◆ **ACTIVITY**
Give back all the data exactly as it was written.

Dataset entries:
*** Begin section ***
(** X11. On a listing of plain strings [_normalize_models] is [_unique] after
    the empty strings are dropped. *)
Theorem normalize_plain_names (l : list string) :
  _normalize_models (Iterable (map RawStr l))
  = _unique (List.filter (fun s => negb (String.eqb s "")) l).
Proof.
  unfold _normalize_models, _unique.
  assert (H : forall (seen : gset string) out, (forall x, x ∈ seen <-> x ∈ out) ->
            fold_left normalize_step (map RawStr l) out
            = _unique_loop (List.filter (fun s => negb (String.eqb s "")) l) seen out).
  { induction l as [| s l IH]; intros seen out Hs; cbn [map fold_left List.filter];
      [reflexivity |].
    cbn [normalize_step add_name]. destruct (String.eqb s "") eqn:Es; cbn [negb andb].
    - apply IH, Hs.
    - cbn [_unique_loop]. destruct (decide (s ∈ seen)) as [Hin | Hin].
      + assert (E : existsb (String.eqb s) out = true) by (apply existsb_eqb_elem, Hs, Hin).
        rewrite E. cbn [negb]. apply IH, Hs.
      + assert (E : existsb (String.eqb s) out = false).
        { destruct (existsb (String.eqb s) out) eqn:E; [| reflexivity].
          exfalso. apply Hin, Hs, existsb_eqb_elem, E. }
        rewrite E. cbn [negb]. apply IH. intros x.
        rewrite elem_of_union, elem_of_singleton, elem_of_app, list_elem_of_singleton, Hs.
        tauto. }
  apply H. intros x. rewrite elem_of_empty. split; [tauto | apply not_elem_of_nil].
Qed.

End NormalizeExtra.

(** ** More on the run orchestrator: how a run ends *)

Module AppRunExtra.
Import Py RunManager RunManagerMore App AppMore RunManagerFacts RunManagerExtra AppFacts Samples.
Local Open Scope app_scope.

Implicit Types (R : gmap string (run metadata summary)) (r : run metadata summary).

Lemma when_run_some token op :
  String.eqb token "" = false -> when_run (Some token) op = arun (op token).
Proof. intros H. unfold when_run. rewrite H. reflexivity. Qed.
*** End section ***
◆ **YOUR RESPONSE**
(** X11. On a listing of plain strings [_normalize_models] is [_unique] after
    the empty strings are dropped. *)
Theorem normalize_plain_names (l : list string) :
  _normalize_models (Iterable (map RawStr l))
  = _unique (List.filter (fun s => negb (String.eqb s "")) l).
Proof.
  unfold _normalize_models, _unique.
  assert (H : forall (seen : gset string) out, (forall x, x ∈ seen <-> x ∈ out) ->
            fold_left normalize_step (map RawStr l) out
            = _unique_loop (List.filter (fun s => negb (String.eqb s "")) l) seen out).
  { induction l as [| s l IH]; intros seen out Hs; cbn [map fold_left List.filter];
      [reflexivity |].
    cbn [normalize_step add_name]. destruct (String.eqb s "") eqn:Es; cbn [negb andb].
    - apply IH, Hs.
    - cbn [_unique_loop]. destruct (decide (s ∈ seen)) as [Hin | Hin].
      + assert (E : existsb (String.eqb s) out = true) by (apply existsb_eqb_elem, Hs, Hin).
        rewrite E. cbn [negb]. apply IH, Hs.
      + assert (E : existsb (String.eqb s) out = false).
        { destruct (existsb (String.eqb s) out) eqn:E; [| reflexivity].
          exfalso. apply Hin, Hs, existsb_eqb_elem, E. }
        rewrite E. cbn [negb]. apply IH. intros x.
        rewrite elem_of_union, elem_of_singleton, elem_of_app, list_elem_of_singleton, Hs.
        tauto. }
  apply H. intros x. rewrite elem_of_empty. split; [tauto | apply not_elem_of_nil].
Qed.

End NormalizeExtra.

(** ** More on the run orchestrator: how a run ends *)

Module AppRunExtra.
Import Py RunManager RunManagerMore App AppMore RunManagerFacts RunManagerExtra AppFacts Samples.
Local Open Scope app_scope.

Implicit Types (R : gmap string (run metadata summary)) (r : run metadata summary).

Lemma when_run_some token op :
  String.eqb token "" = false -> when_run (Some token) op = arun (op token).
Proof. intros H. unfold when_run. rewrite H. reflexivity. Qed.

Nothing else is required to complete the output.